Les créations de postes sont égrenées de manière aussi monotone qu’inquiétante, d’abord dans un certain nombre de secteurs-clé : l’Education nationale, bien sûr mais aussi la police, la gendarmerie,  la justice, auxquels s’ajoutent 150 000 emplois dits d’«avenir » pour les jeunes (que les collectivités locales finissent généralement  par titulariser). L’application assouplie de la règle de non remplacement d’un fonctionnaire sur deux ne reposera que sur des ministères non prioritaires comme la défense, et pour cause : presque rien dans le discours d’Ayrault sur  la politique étrangère et les menaces qui planent aujourd’hui  sur le monde.

En regard de ces recrutements, une solide couche d’impôts nouveaux : 7 milliards tout de suite, bien plus à la rentrée. Contrairement à ce qui est annoncé, ils n’épargneront pas les classes moyennes (instauration d’une tranche à 45 %), ni même populaires (les heures supplémentaires redeviennent  imposables).  

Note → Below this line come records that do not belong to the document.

(** X20: the sheets of documents that hold what the two extractors
    produce.  Each row of the [Fields] sheet has the nine columns [prefix],
    [invoice_number], [date], [gst_number], [po_number], [bill_to],
    [ship_to], [bill_to_address], [ship_to_address], in this order, and
    each cell is a string or empty.  Each row of the [LineItems] sheet has
    the six columns [prefix], [description], [qty], [unit_price],
    [row_total], [valid]. *)
Theorem export_rows_of_pipeline :
  forall all_data : list Exporter.Doc,
    Forall (fun doc => exists p pages nlp words,
                doc = pipeline_doc p pages nlp words) all_data ->
    Forall (fun row => map fst row = FIELDS_COLUMNS
                       /\ Forall text_or_none (map snd row))
      (fst (Exporter.export_rows all_data))
    /\ Forall (fun row => map fst row = LINEITEMS_COLUMNS)
         (snd (Exporter.export_rows all_data)).
Proof.
  intros all_data Hdocs. rewrite export_rows_eq. cbn [fst snd].
  split; apply List.Forall_forall; intros row Hin.
  - apply in_map_iff in Hin. destruct Hin as (doc & <- & Hdoc).
    rewrite List.Forall_forall in Hdocs.
    destruct (Hdocs doc Hdoc) as (p & pages & nlp & words & ->).
    destruct (fields_row_of_pipeline p pages nlp words) as (H1 & _ & H2).
    split; assumption.
  - apply in_flat_map in Hin. destruct Hin as (doc & Hdoc & Hin).
    rewrite List.Forall_forall in Hdocs.
    destruct (Hdocs doc Hdoc) as (p & pages & nlp & words & ->).
    unfold pipeline_doc in Hin. cbn [Exporter.prefix Exporter.line_items] in Hin.
    apply in_map_iff in Hin. destruct Hin as (item & <- & Hin).
    apply in_map_iff in Hin. destruct Hin as (r & <- & Hin).
    apply item_row_of_line_item.
    pose proof (extract_line_items_shape words) as Hshape.
    rewrite List.Forall_forall in Hshape. apply Hshape, Hin.
Qed.

Lemma export_rows_of_pipeline_witness :
  let doc :=
    pipeline_doc "inv7" [map word_of ["Invoice"; "No"; "A-17"]] (fun _ => [])
      (map word_of ["7"; "Bolt"; "Steel"; "10"; "1.50"; "15.00"; "Total"]) in
  Forall (fun row => map fst row = FIELDS_COLUMNS
                     /\ Forall text_or_none (map snd row))
    (fst (Exporter.export_rows [doc]))
  /\ Forall (fun row => map fst row = LINEITEMS_COLUMNS)
       (snd (Exporter.export_rows [doc])).
Proof.
  cbv zeta. apply export_rows_of_pipeline.
  repeat constructor. eexists _, _, _, _. reflexivity.
Defined.

(** X21: the exporter keeps every report of [verify_calculations].  A
    report is never an empty dict, so [if verification:] holds for it, and
    it has no [prefix] key, so the entry added to the verifiability report
    is the report with the prefix put in front. *)
Theorem add_report_keeps_report :
  forall (verify : pyval -> pyval -> res dict) (fields line_items : pyval)
         (report : dict) (p : string) (verification_reports : list dict),
    In verify verify_calculations_copies ->
    verify fields line_items = Ok report ->
    Exporter.add_report p (PDict report) verification_reports
    = Ok (verification_reports ++ [("prefix", PStr p) :: report])%list.
Proof.
  intros verify fields line_items report p reports Hin Hreport.
  assert (H : VerificationEngine.verify_calculations fields line_items = Ok report)
    by (unfold verify_calculations_copies in Hin;
        destruct Hin as [<- | [<- | []]]; exact Hreport).
  clear Hin Hreport. revert H.
  unfold VerificationEngine.verify_calculations.
  destruct (VerificationEngine.extract_values fields line_items)
    as [[[[[subtotal es] gst] discount] total] | e0].
  - destruct (py_div _ _) as [ratio | e1]; cbn [bind]; [ | discriminate ].
    intros H. injection H as <-. reflexivity.
  - intros H. injection H as <-. reflexivity.
Qed.

Lemma add_report_keeps_report_witness :
  Exporter.add_report "inv7"
    (PDict (failure_record
              "Value extraction error: 'int' object is not iterable"))
    []
  = Ok [("prefix", PStr "inv7")
          :: failure_record
               "Value extraction error: 'int' object is not iterable"].
Proof.
  apply (add_report_keeps_report VerificationEngine.verify_calculations
           (PDict []) (PInt 3) _ "inv7" [] (or_introl eq_refl)).
  reflexivity.
Defined.

(** An empty report, which is what [main] takes when the report file is
    missing, and any other value that counts as false, is left out. *)
Example add_report_drops_empty :
  Exporter.add_report "inv7" (PDict []) [] = Ok []
  /\ Exporter.add_report "inv7" PNone [] = Ok [].
Proof. split; reflexivity. Qed.

(** ** The field driver, and the three drivers in a row *)

Section FieldDriverFacts.

Variable nlp : string -> list Span.
Variable sorted_glob : string -> string -> world -> list string.
Variable json_loads_words : string -> res (list WordRecord).
Variable json_dumps : pyval -> string.
Variable resolve : string -> string.

(** The loop reads the text of the pages in the order of the files. *)
Lemma read_pages_all_text (ocr_files : list string) (w : world) :
  forall acc text0,
    FieldExtractionFiles.read_pages json_loads_words ocr_files acc w = Ok text0 ->
    exists pages,
      mapM (fun f => FieldExtractionFiles.load_ocr_json json_loads_words f w)
        ocr_files
      = Ok pages
      /\ text0
         = fold_left
             (fun acc words =>
                acc ++ join " " (map text words) ++ String (ascii_of_nat 10) "")
             pages acc.
Proof.
  induction ocr_files as [ | f fs IH]; intros acc text0 H;
    cbn [FieldExtractionFiles.read_pages] in H.
  - injection H as <-. exists []. split; reflexivity.
  - cbn [mapM].
    destruct (FieldExtractionFiles.load_ocr_json json_loads_words f w)
      as [page | e] eqn:E; [ | discriminate ].
    cbn [bind] in H.
    destruct (IH _ _ H) as (pages & Hpages & ->).
    exists (page :: pages). split; [ rewrite Hpages; reflexivity | reflexivity ].
Qed.

(** The two ways a run of the field driver ends. *)
Lemma process_ocr_pages_cases (prefix : string) (w : world) :
  (exists e,
      FieldExtractionFiles.process_ocr_pages nlp sorted_glob json_loads_words
        json_dumps resolve prefix w
      = (Raise e, w))
  \/ (exists pages,
         mapM (fun f => FieldExtractionFiles.load_ocr_json json_loads_words f w)
           (sorted_glob "output/ocr" (prefix ++ "_page_*_raw.json") w)
         = Ok pages
         /\ FieldExtractionFiles.process_ocr_pages nlp sorted_glob
              json_loads_words json_dumps resolve prefix w
            = (Ok (PDict (process_ocr_pages pages nlp)),
               print ("Extracted fields saved to "
                      ++ resolve (path_join "output" (prefix ++ "_fields.json")))
                 (write_file (path_join "output" (prefix ++ "_fields.json"))
                    (json_dumps (PDict (process_ocr_pages pages nlp))) w))).
Proof.
  unfold FieldExtractionFiles.process_ocr_pages,
    FieldExtractionFiles.OCR_OUTPUT_DIR, FieldExtractionFiles.FIELDS_OUTPUT_DIR,
    FieldExtractionFiles.ensure_dir.
  destruct (FieldExtractionFiles.read_pages _ _ _ w) as [text0 | e] eqn:E;
    [ right | left; eauto ].
  destruct (read_pages_all_text _ w _ _ E) as (pages & Hpages & ->).
  exists pages. split; [ exact Hpages | reflexivity ].
Qed.

End FieldDriverFacts.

Tout cela se comprendrait si, comme il arrivait au temps béni des trente glorieuses, un nouveau gouvernement de gauche, disposant d’une vraie marge de manœuvre, avait trouvé une France sous-imposée et sous-équipée en services sociaux ou insuffisamment solidaire. Mais nous n’en sommes plus là !  La contrainte européenne que le Parti socialiste ne remet pas vraiment en cause, se fait de plus en plus rigoureuse. Il était déjà très difficile de rester au-dessous d’un déficit de 4,5 %  en 2013 ou de rétablir l’équilibre d’ici 2007 : ce  sera plus difficile si on charge encore la barque.  Même si certains aménagement fiscaux corrigent de réelles injustices, ce n’est pas au profit de contribuables qui payent trop : ces corrections aboutissent seulement à alourdir la charge globale ; la France est déjà, avec  des dépenses publiques à hauteur de  56 % du PIB, en dehors sans doute de la Corée du Nord, le pays le plus socialisé du monde. C’est  un bien mauvais service que le gouvernement  rend  à notre pays en aggravant encore ce poids. D’autant que l’expérience montre que  ces hausses sont généralement irréversibles, une marche avant sans marche arrière.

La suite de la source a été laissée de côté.